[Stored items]
• • • • • • •

(** C6: in the multipart path, when the rendering function raises on the
    text of the first part, what it raised propagates as it is and the
    store is the one the call started from.  More generally the path
    writes the first slot of the container last: whenever it raises, no
    object of the store has changed. *)
Theorem multipart_path_failure_keeps_input {E : Type} `{Codecs}
    (self : MessageProcessor E) (f : Payload -> E + string) (e : E)
    (msg t : addr) (rest : list addr) (m tm : Message)
    (h : list Message) (r : list Payload) :
  h !! msg = Some m ->
  _payload m = PList (t :: rest) ->
  h !! t = Some tm ->
  Email.get_content_type tm = "text/plain" ->
  html_parser self = Some f ->
  f (_payload tm) = inl e ->
  _add_html_to_multipart self msg (mkState h r)
  = (inl (RendererError e), mkState h (r ++ [_payload tm])) /\
  generate_html_msg_from_file self msg (mkState h r)
  = (inl (RendererError e), mkState h (r ++ [_payload tm])) /\
  (forall (st st' : State) (a : addr) (err : exn E),
      _add_html_to_multipart self a st = (inl err, st') -> heap st' = heap st).
Proof.
  intros Hm Hp Ht Htype Hf Hr.
  assert (Hrun : _add_html_to_multipart self msg (mkState h r)
                 = (inl (RendererError e), mkState h (r ++ [_payload tm]))).
  { rewrite _add_html_to_multipart_cases, Hm, Hp, Ht, Htype, Hf, Hr. reflexivity. }
  split; [exact Hrun|]. split.
  - rewrite generate_html_msg_from_file_cases, Hm.
    unfold Email.is_multipart. rewrite Hp. exact Hrun.
  - intros [h0 r0] st' a err. rewrite _add_html_to_multipart_cases.
    destruct (h0 !! a) as [m0|]; [|now intros [= _ <-]].
    destruct (_payload m0) as [s|[|t0 rest0]]; try (now intros [= _ <-]).
    destruct (h0 !! t0) as [tm0|]; [|now intros [= _ <-]].
    destruct (negb _); [now intros [= _ <-]|].
    destruct (html_parser self) as [f0|]; [|now intros [= _ <-]].
    destruct (f0 (_payload tm0)); [now intros [= _ <-]|].
    destruct (html_leaf_error _ _ _); [now intros [= _ <-] | discriminate].
Qed.

Lemma multipart_path_failure_keeps_input_witness :
  _add_html_to_multipart (H := Examples.codecs)
    (__init__ (Some Examples.failing_render) false) 0 Examples.mixed_store
  = (inl (RendererError tt), mkState (heap Examples.mixed_store) [PStr "hello"]) /\
  generate_html_msg_from_file (H := Examples.codecs)
    (__init__ (Some Examples.failing_render) false) 0 Examples.mixed_store
  = (inl (RendererError tt), mkState (heap Examples.mixed_store) [PStr "hello"]) /\
  (forall (st st' : State) (a : addr) (err : exn unit),
      _add_html_to_multipart (H := Examples.codecs)
        (__init__ (Some Examples.failing_render) false) a st = (inl err, st') ->
      heap st' = heap st).
Proof.
  apply (multipart_path_failure_keeps_input (H := Examples.codecs)
           (__init__ (Some Examples.failing_render) false) Examples.failing_render tt
           0 1 [2] Examples.mixed_msg Examples.text_msg
           [Examples.mixed_msg; Examples.text_msg; Examples.pdf_msg] []);
    reflexivity.
Defined.

(** C7: whenever the transformation returns, the alternative container it
    produced (the result itself on the plain path, the first part of the
    result on the multipart path) is a new object whose parts are a
    text/plain part and a text/html part, the text/plain part standing
    strictly before the text/html part. *)
Theorem text_part_precedes_html_part {E : Type} `{Codecs}
    (self : MessageProcessor E) (msg : addr) (m : Message)
    (h : list Message) (r : list Payload) (res : addr) (st' : State) :
  h !! msg = Some m ->
  generate_html_msg_from_file self msg (mkState h r) = (inr res, st') ->
  exists (alt_msg : addr) (alt : Message) (parts : list addr),
    (Email.is_multipart m = false -> alt_msg = res) /\
    (Email.is_multipart m = true ->
     res = msg /\
     exists c others, heap st' !! msg = Some c /\ _payload c = PList (alt_msg :: others)) /\
    h !! alt_msg = None /\
    heap st' !! alt_msg = Some alt /\
    Email.get_content_type alt = "multipart/alternative" /\
    _payload alt = PList parts /\
    length parts = 2 /\
    text_before_html (heap st') parts.
Proof.
  intros Hm. rewrite generate_html_msg_from_file_cases, Hm.
  assert (Horder : forall (h' : list Message) (t p : addr) (tm pm : Message),
             h' !! t = Some tm -> Email.get_content_type tm = "text/plain" ->
             h' !! p = Some pm -> Email.get_content_type pm = "text/html" ->
             text_before_html h' [t; p]).
  { intros h' t p tm pm Ht Htm Hp Hpm. split.
    - exists 0, 1, t, p. repeat split; [now exists tm | now exists pm].
    - intros i j a b Hi (x & Hx & Hxt) Hj (y & Hy & Hyt).
      destruct i as [|[|i]], j as [|[|j]]; try discriminate; try lia;
        simpl in Hi, Hj; injection Hi as <-; injection Hj as <-; congruence. }
  destruct (Email.is_multipart m) eqn:Hmulti.
  - rewrite _add_html_to_multipart_cases, Hm.
    destruct (_payload m) as [s|[|t rest]] eqn:Hp; try discriminate.
    destruct (h !! t) as [tm|] eqn:Ht; [|discriminate].
    destruct (negb _) eqn:Htype; [discriminate|].
    destruct (html_parser self) as [f|]; [|discriminate].
    destruct (f (_payload tm)) as [e|html_str]; [discriminate|].
    destruct (html_leaf_error _ _ _); [discriminate|].
    intros [= <- <-]. cbn [heap]. unfold multipart_heap.
    apply negb_false_iff, String.eqb_eq in Htype.
    assert (Hlt : msg < length h) by (eapply lookup_lt_Some; exact Hm).
    exists (length h + 1), (alternative t (length h)), [t; length h].
    split; [discriminate|]. split.
    { intros _. split; [reflexivity|].
      exists (Mime.set_payload (PList (length h + 1 :: rest)) m), rest.
      split; [|reflexivity].
      apply list_lookup_insert_eq. rewrite length_app. lia. }
    split; [apply lookup_ge_None; lia|].
    split; [rewrite list_lookup_insert_ne by lia; now rewrite lookup_new|].
    split; [reflexivity|]. split; [reflexivity|]. split; [reflexivity|].
    destruct (decide (t = msg)) as [->|Hne].
    + eapply Horder.
      * apply list_lookup_insert_eq. rewrite length_app. lia.
      * rewrite Hm in Ht. injection Ht as <-. exact Htype.
      * rewrite list_lookup_insert_ne by lia. apply lookup_mid.
      * apply BuiltFacts.html_leaf_type.
    + eapply Horder.
      * rewrite list_lookup_insert_ne by congruence. apply lookup_old. exact Ht.
      * exact Htype.
      * rewrite list_lookup_insert_ne by lia. apply lookup_mid.
      * apply BuiltFacts.html_leaf_type.
  - rewrite _add_html_to_plain_cases, Hm. unfold plain_mismatch. rewrite Hmulti.
    destruct (negb _) eqn:Htype; [discriminate|]. cbn [orb].
    destruct (html_parser self) as [f|]; [|discriminate].
    destruct (f (_payload m)) as [e|html_str]; [discriminate|].
    destruct (html_leaf_error _ _ _); [discriminate|].
    intros [= <- <-]. cbn [heap]. unfold plain_heap.
    apply negb_false_iff, String.eqb_eq in Htype.
    exists (length h), (alternative_of m (length h + 1) (length h + 2)),
      [length h + 1; length h + 2].
    split; [reflexivity|]. split; [discriminate|].
    split; [apply lookup_ge_None; lia|].
    split; [apply lookup_mid|].
    split; [apply BuiltFacts.alternative_of_type|].
    split; [reflexivity|]. split; [reflexivity|].
    eapply Horder.
    + now rewrite lookup_new.
    + now apply BuiltFacts.text_leaf_type.
    + now rewrite lookup_new.
    + apply BuiltFacts.html_leaf_type.
Qed.
(** X16. A dash at the start of a line that is followed by a newline
    yields Dash and NewLine; followed by a tab and a text without newline
    or '#', it yields Dash, a PlainScalar whose value is the tab and the
    text, and NewLine: the tab is not skipped as the blank after a dash
    is.  After the line the tokenizer is at the start of the next one. *)
Theorem dash_line_without_blank
  (body : option (list rune)) (more : list rune) (t : Tokenizer) :
  match body with Some text => plain text | None => True end ->
  at_line_start (dash_line body ++ more) t ->
  let n := List.length (dash_line_tokens body) in
  map (fun r => (kind_value r, snd r)) (calls n t) = dash_line_tokens body
  /\ at_line_start more (after n t).
Proof.
  intros Hbody Hstart.
  assert (Hlen : (List.length (indentationLevelStack t) <= 1)%nat) by apply Hstart.
  unfold dash_line in Hstart.
  change (at_line_start
            (marker_text statusOneDash
             ++ (match body with Some text => r_tab :: text | None => [] end
                 ++ [r_nl]) ++ more) t) in Hstart.
  rewrite <- app_assoc in Hstart.
  destruct (marker_text_read statusOneDash _ t eq_refl Hstart)
    as (t1 & E & Hs & Hb & Hr & Ht & Hstk & _).
  destruct body as [text|]; simpl in Hr.
  - destruct (wp_val _ _ _
                (NextToken_dash_unread t1 r_tab _ Hs Hb Hr Ht (or_introl eq_refl)))
      as (r1 & t2 & E1 & K1 & N1 & S2 & B2 & St2 & R2 & T2).
    rewrite <- E in E1. simpl in S2.
    assert (Hraw : raw_run (text ++ r_nl :: more) = text
                   /\ run_rest (text ++ r_nl :: more) = r_nl :: more).
    { destruct (raw_run_plain text (r_nl :: more) Hbody) as [Hraw Hrun].
      simpl in Hraw, Hrun. rewrite app_nil_r in Hraw. auto. }
    destruct Hraw as [Hraw Hrun].
    destruct (wp_val _ _ _ (NextToken_after_dash t2 _ S2 B2 R2 T2))
      as (r2 & t3 & E2 & K2 & N2 & S3 & B3 & St3 & R3 & T3).
    rewrite Hraw in K2. rewrite Hrun in R3.
    assert (Hlen3 : (List.length (indentationLevelStack t3) <= 1)%nat) by congruence.
    destruct (wp_val _ _ _ (NextToken_line_end t3 more S3 B3 Hlen3 R3 T3))
      as (r3 & t4 & E3 & K3 & N3 & H3).
    change (List.length (dash_line_tokens (Some text))) with 3%nat.
    split.
    + rewrite (calls_first _ _ _ _ E1), (calls_first _ _ _ _ E2),
        (calls_first _ _ _ _ E3). simpl.
      rewrite K1, K2, K3, N1, N2, N3. reflexivity.
    + simpl after. rewrite E1, E2, E3. exact H3.
  - destruct (wp_val _ _ _
                (NextToken_dash_unread t1 r_nl _ Hs Hb Hr Ht (or_intror eq_refl)))
      as (r1 & t2 & E1 & K1 & N1 & S2 & B2 & St2 & R2 & T2).
    rewrite <- E in E1. simpl in S2.
    assert (Hlen2 : (List.length (indentationLevelStack t2) <= 1)%nat) by congruence.
    destruct (wp_val _ _ _ (NextToken_line_end t2 more S2 B2 Hlen2 R2 T2))
      as (r3 & t3 & E3 & K3 & N3 & H3).
    change (List.length (dash_line_tokens None)) with 2%nat.
    split.
    + rewrite (calls_first _ _ _ _ E1), (calls_first _ _ _ _ E3). simpl.
      rewrite K1, K3, N1, N3. reflexivity.
    + simpl after. rewrite E1, E3. exact H3.
Qed.
Lemma dict_set_values_NoDup (d : list (K * V)) (k : K) (v : V) :
  NoDup (dict_values d) -> ~ In v (dict_values d) ->
  NoDup (dict_values (dict_set same_key d k v)).
Proof.
  induction d as [| [k' v'] d' IH]; simpl; intros ND N.
  - repeat constructor. intros [].
  - inversion ND as [| ? ? Hn ND']; subst.
    destruct (same_key k' k) eqn:E; simpl.
    + constructor; [tauto | assumption].
    + constructor; [| apply IH; tauto].
      intros H. unfold dict_values in H. apply in_map_iff in H.
      destruct H as [[k1 v1] [Ev H]]. simpl in Ev. subst v1.
      apply dict_set_entries in H. destruct H as [[_ <-] | H]; [tauto |].
      apply Hn. change v' with (snd (k1, v')). apply in_map. exact H.
Qed.

Lemma dict_get_defined_iff (d : list (K * V)) (k : K) :
  (exists v, dict_get same_key d k = Some v) <-> In k (dict_keys d).
Proof.
  induction d as [| [k' v'] d' IH]; simpl.
  - split; [intros [v E]; discriminate | intros []].
  - destruct (same_key k' k) eqn:E.
    + apply same_key_eq in E. split; [auto | eauto].
    + rewrite IH. split; [auto |]. intros [<- | H]; [| exact H].
      assert (T : same_key k' k' = true) by (apply same_key_eq; reflexivity).
      congruence.
Qed.
End DictBuild.

Lemma TileSystem_build (h : Heap) (tiles : list ref) :
  forall d : list (GridLocation * ref),
    NoDup tiles ->
    NoDup (dict_keys d) -> NoDup (dict_values d) ->
    (forall r, In r (dict_values d) -> ~ In r tiles) ->
    (forall k r, In (k, r) d -> tile_position (h r) = k) ->
    let d' := fold_left (fun d t => dict_set GridLocation_eqb d (tile_position (h t)) t)
                        tiles d in
    NoDup (dict_keys d') /\ NoDup (dict_values d') /\
    (forall k r, In (k, r) d' ->
                 tile_position (h r) = k /\ (In r (dict_values d) \/ In r tiles)) /\
    (forall k, In k (dict_keys d') <->
               In k (dict_keys d) \/ exists t, In t tiles /\ tile_position (h t) = k).
Proof.
  induction tiles as [| t rest IH]; intros d NDt NDk NDv Fresh Pos; simpl.
  - split; [exact NDk |]. split; [exact NDv |]. split.
    + intros k r H. split; [apply Pos; exact H |]. left.
      change r with (snd (k, r)). apply in_map. exact H.
    + intros k. split; [auto | intros [H | [t [[] _]]]; exact H].
  - inversion NDt as [| ? ? Ht NDr]; subst.
    set (d1 := dict_set GridLocation_eqb d (tile_position (h t)) t).
    assert (V1 : forall r, In r (dict_values d1) -> r = t \/ In r (dict_values d)).
    { intros r H. unfold dict_values in H. apply in_map_iff in H.
      destruct H as [[k1 v1] [Ev H]]. simpl in Ev. subst v1.
      apply (dict_set_entries _ GridLocation_eqb_eq) in H.
      destruct H as [[_ ->] | H]; [auto |].
      right. change r with (snd (k1, r)). apply in_map. exact H. }
    destruct (IH d1 NDr) as (A & B & C & D).
    + apply (dict_set_keys_NoDup _ GridLocation_eqb_eq). exact NDk.
    + apply (dict_set_values_NoDup _ GridLocation_eqb_eq); [exact NDv |].
      intros H. apply (Fresh t H). left. reflexivity.
    + intros r H Hr. destruct (V1 r H) as [-> | H'].
      * contradiction.
      * apply (Fresh r H'). right. exact Hr.
    + intros k r H. apply (dict_set_entries _ GridLocation_eqb_eq) in H.
      destruct H as [[-> ->] | H]; [reflexivity | apply Pos; exact H].
    + split; [exact A |]. split; [exact B |]. split.
      * intros k r H. destruct (C k r H) as [P [H1 | H1]].
        -- split; [exact P |]. destruct (V1 r H1) as [-> | H2]; [right; left | left]; auto.
        -- split; [exact P |]. right. right. exact H1.
      * intros k. rewrite D. unfold d1.
        rewrite (dict_set_key_set _ GridLocation_eqb_eq). split.
        -- intros [[H | ->] | [t' [H1 H2]]].
           ++ left. exact H.
           ++ right. exists t. split; [left; reflexivity | reflexivity].
           ++ right. exists t'. split; [right; exact H1 | exact H2].
        -- intros [H | [t' [[<- | H1] H2]]].
           ++ left. left. exact H.
           ++ left. right. symmetry. exact H2.
           ++ right. exists t'. auto.
Qed.

(** Whatever list of tiles it is given, and whatever the random draws,
    the constructor files every object under its own position, once. *)
Lemma World_init_wf (rows cols : Z) (centered : bool)
      (tile_weights : list (TileType * Z)) (tiles : option (list Tile))
      (rand : nat -> Q) (w : World) (h : Heap) :
  World_init rows cols centered tile_weights tiles rand = Ok (w, h) ->
  wf w h /\ NoDup (dict_keys (tiles_dict (tile_system w))).
Proof.
  unfold World_init. intros E. apply bind_Ok in E. destruct E as [g [_ E]].
  injection E as <- <-.
  match goal with
  | |- context [TileSystem_init ?hh (seq 0 ?n)] =>
      destruct (TileSystem_build hh (seq 0 n) []) as (A & B & C & _)
  end.
  - apply seq_NoDup.
  - constructor.
  - constructor.
  - intros r [].
  - intros k r [].
  - split; [split |].
    + exact B.
    + intros k r H. apply (C k r H).
    + exact A.
Qed.

Lemma generated_tile (f : nat * (Z * Z) -> Tile) (idx : list (Z * Z)) (r : nat) :
  (r < length idx)%nat ->
  heap_of_list (map f (combine (seq 0 (length idx)) idx)) r
  = f (r, nth r idx (0, 0)).
Proof.
  intros L. unfold heap_of_list.
  assert (Lc : length (combine (seq 0 (length idx)) idx) = length idx)
    by (rewrite length_combine, length_seq; apply Nat.min_id).
  rewrite (nth_indep _ _ (f (0%nat, (0, 0))))
    by (rewrite length_map, Lc; exact L).
  rewrite map_nth. f_equal.
  rewrite combine_nth by (apply length_seq).
  rewrite seq_nth by exact L. reflexivity.
Qed.

(** A world built without a tile list has one tile at every location of
    [indices] and nowhere else, and the tiles carry pairwise different
    ids. *)
Lemma World_init_random (rows cols : Z) (centered : bool)
      (tile_weights : list (TileType * Z)) (rand : nat -> Q)
      (w : World) (h : Heap) :
  World_init rows cols centered tile_weights None rand = Ok (w, h) ->
  unique_ids w h /\
  forall loc, (exists r, tile_at_loc (tile_system w) loc = Some r) <->
              In (row loc, col loc) (indices (grid w)).
Proof.
  unfold World_init. intros E. apply bind_Ok in E. destruct E as [g [_ E]].
  injection E as <- <-. cbn [grid tile_system].
  set (gr := {| rows := rows; cols := cols; center_on_origin := centered |}).
  set (idx := indices gr).
  set (f := fun ij : nat * (Z * Z) =>
              {| tile_type := get_random_tile g (rand (fst ij));
                 tile_position := _new_gl (fst (snd ij)) (snd (snd ij));
                 tile_id := Z.of_nat (fst ij) |}).
  set (objs := map f (combine (seq 0 (length idx)) idx)).
  assert (Ln : length objs = length idx).
  { unfold objs. rewrite length_map, length_combine, length_seq. apply Nat.min_id. }
  rewrite Ln.
  assert (G : forall r, (r < length idx)%nat ->
                        heap_of_list objs r = f (r, nth r idx (0, 0)))
    by (intros r L; apply generated_tile; exact L).
  destruct (TileSystem_build (heap_of_list objs) (seq 0 (length idx)) [])
    as (A & B & C & D).
  { apply seq_NoDup. }
  { constructor. }
  { constructor. }
  { intros r []. }
  { intros k r []. }
  split.
  - unfold unique_ids, store_refs. cbn [tiles_dict TileSystem_init].
    apply NoDup_map_NoDup_ForallPairs; [| exact B].
    intros a b Ha Hb Eid.
    assert (In_seq : forall r, In r (dict_values
              (fold_left (fun d t => dict_set GridLocation_eqb d
                                       (tile_position (heap_of_list objs t)) t)
                         (seq 0 (length idx)) [])) -> (r < length idx)%nat).
    { intros r Hr. unfold dict_values in Hr. apply in_map_iff in Hr.
      destruct Hr as [[k r'] [Er Hr]]. simpl in Er. subst r'.
      destruct (C k r Hr) as [_ [[] | Hs]]. apply in_seq in Hs. lia. }
    rewrite (G a (In_seq a Ha)), (G b (In_seq b Hb)) in Eid.
    simpl in Eid. lia.
  - intros loc. unfold tile_at_loc. cbn [tiles_dict TileSystem_init].
    rewrite (dict_get_defined_iff _ GridLocation_eqb_eq), D. simpl. split.
    + intros [[] | [t [Ht Et]]]. apply in_seq in Ht.
      rewrite (G t) in Et by lia. simpl in Et. subst loc. simpl.
      rewrite <- surjective_pairing. apply nth_In. lia.
    + intros Hin. right. apply (In_nth _ _ (0, 0)) in Hin.
      destruct Hin as [t [Lt Et]]. exists t. split; [apply in_seq; lia |].
      rewrite (G t Lt). simpl. rewrite Et. destruct loc; reflexivity.
Qed.

(** ** Tiles that share an id *)

(** Without the condition of C2: two destinations at different places
    with one id are taken for one tile by [in], and then not found among
    the keys of [conflicts]. *)
Example rem_dups_shared_id_raises :
  let h := heap_of_list [mk_tile Green 0 0 0; mk_tile Green 0 3 1;
                         mk_tile Empty 0 1 7; mk_tile Empty 0 2 7] in
  rem_dups pair_hash h [((0%nat, 0%Q), 2%nat); ((1%nat, 0%Q), 3%nat)]
  = Raise KeyError.
Proof. reflexivity. Qed.

(** * Further properties *)

(** ** The locations of a grid *)

Lemma range_In (lo hi x : Z) : In x (range lo hi) <-> lo <= x < hi.
Proof.
  unfold range. rewrite in_map_iff. split.
  - intros [i [<- Hi]]. apply in_seq in Hi. lia.
  - intros Hx. exists (Z.to_nat (x - lo)). split; [lia |].
    apply in_seq. lia.
Qed.

Lemma range_NoDup (lo hi : Z) : NoDup (range lo hi).
Proof.
  unfold range. apply NoDup_map_NoDup_ForallPairs; [| apply seq_NoDup].
  intros a b _ _ E. lia.
Qed.

Lemma range_length (lo hi : Z) : length (range lo hi) = Z.to_nat (hi - lo).
Proof. unfold range. rewrite length_map, length_seq. reflexivity. Qed.

Lemma pairs_In {A B : Type} (rs : list A) (cs : list B) (r : A) (c : B) :
  In (r, c) (flat_map (fun r => map (fun c => (r, c)) cs) rs) <->
  In r rs /\ In c cs.
Proof.
  rewrite in_flat_map. split.
  - intros [r' [Hr H]]. apply in_map_iff in H. destruct H as [c' [E Hc]].
    injection E as -> ->. auto.
  - intros [Hr Hc]. exists r. split; [exact Hr |]. apply in_map. exact Hc.
Qed.

Lemma pairs_NoDup {A B : Type} (rs : list A) (cs : list B) :
  NoDup rs -> NoDup cs ->
  NoDup (flat_map (fun r => map (fun c => (r, c)) cs) rs).
Proof.
  intros Nr Nc. induction Nr as [| r rs Hr Nr IH]; simpl; [constructor |].
  apply NoDup_app.
  - apply NoDup_map_NoDup_ForallPairs; [| exact Nc].
    intros a b _ _ E. congruence.
  - exact IH.
  - intros [r' c'] H1 H2. apply in_map_iff in H1. destruct H1 as [c0 [E _]].
    injection E as <- <-. apply pairs_In in H2. tauto.
Qed.

Lemma pairs_length {A B : Type} (rs : list A) (cs : list B) :
  length (flat_map (fun r => map (fun c => (r, c)) cs) rs)
  = (length rs * length cs)%nat.
Proof.
  induction rs as [| r rs IH]; simpl; [reflexivity |].
  rewrite length_app, length_map, IH. reflexivity.
Qed.

Lemma indices_In (g : BaseGridSystem) (r c : Z) :
  In (r, c) (indices g) <->
  if center_on_origin g
  then - rows g <= r <= rows g /\ - cols g <= c <= cols g
  else 0 <= r < rows g /\ 0 <= c < cols g.
Proof.
  unfold indices. destruct (center_on_origin g);
    rewrite pairs_In, !range_In; lia.
Qed.

Lemma indices_NoDup (g : BaseGridSystem) : NoDup (indices g).
Proof.
  unfold indices. destruct (center_on_origin g);
    apply pairs_NoDup; apply range_NoDup.
Qed.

• • • • • • •

» WHAT IS NEEDED: Start at the line with "unfold range. apply" and stop at the end of the records. Write those lines out exactly and add nothing.

» YOUR RESPONSE:
  unfold range. apply NoDup_map_NoDup_ForallPairs; [| apply seq_NoDup].
  intros a b _ _ E. lia.
Qed.

Lemma range_length (lo hi : Z) : length (range lo hi) = Z.to_nat (hi - lo).
Proof. unfold range. rewrite length_map, length_seq. reflexivity. Qed.

Lemma pairs_In {A B : Type} (rs : list A) (cs : list B) (r : A) (c : B) :
  In (r, c) (flat_map (fun r => map (fun c => (r, c)) cs) rs) <->
  In r rs /\ In c cs.
Proof.
  rewrite in_flat_map. split.
  - intros [r' [Hr H]]. apply in_map_iff in H. destruct H as [c' [E Hc]].
    injection E as -> ->. auto.
  - intros [Hr Hc]. exists r. split; [exact Hr |]. apply in_map. exact Hc.
Qed.

Lemma pairs_NoDup {A B : Type} (rs : list A) (cs : list B) :
  NoDup rs -> NoDup cs ->
  NoDup (flat_map (fun r => map (fun c => (r, c)) cs) rs).
Proof.
  intros Nr Nc. induction Nr as [| r rs Hr Nr IH]; simpl; [constructor |].
  apply NoDup_app.
  - apply NoDup_map_NoDup_ForallPairs; [| exact Nc].
    intros a b _ _ E. congruence.
  - exact IH.
  - intros [r' c'] H1 H2. apply in_map_iff in H1. destruct H1 as [c0 [E _]].
    injection E as <- <-. apply pairs_In in H2. tauto.
Qed.

Lemma pairs_length {A B : Type} (rs : list A) (cs : list B) :
  length (flat_map (fun r => map (fun c => (r, c)) cs) rs)
  = (length rs * length cs)%nat.
Proof.
  induction rs as [| r rs IH]; simpl; [reflexivity |].
  rewrite length_app, length_map, IH. reflexivity.
Qed.

Lemma indices_In (g : BaseGridSystem) (r c : Z) :
  In (r, c) (indices g) <->
  if center_on_origin g
  then - rows g <= r <= rows g /\ - cols g <= c <= cols g
  else 0 <= r < rows g /\ 0 <= c < cols g.
Proof.
  unfold indices. destruct (center_on_origin g);
    rewrite pairs_In, !range_In; lia.
Qed.

Lemma indices_NoDup (g : BaseGridSystem) : NoDup (indices g).
Proof.
  unfold indices. destruct (center_on_origin g);
    apply pairs_NoDup; apply range_NoDup.
Qed.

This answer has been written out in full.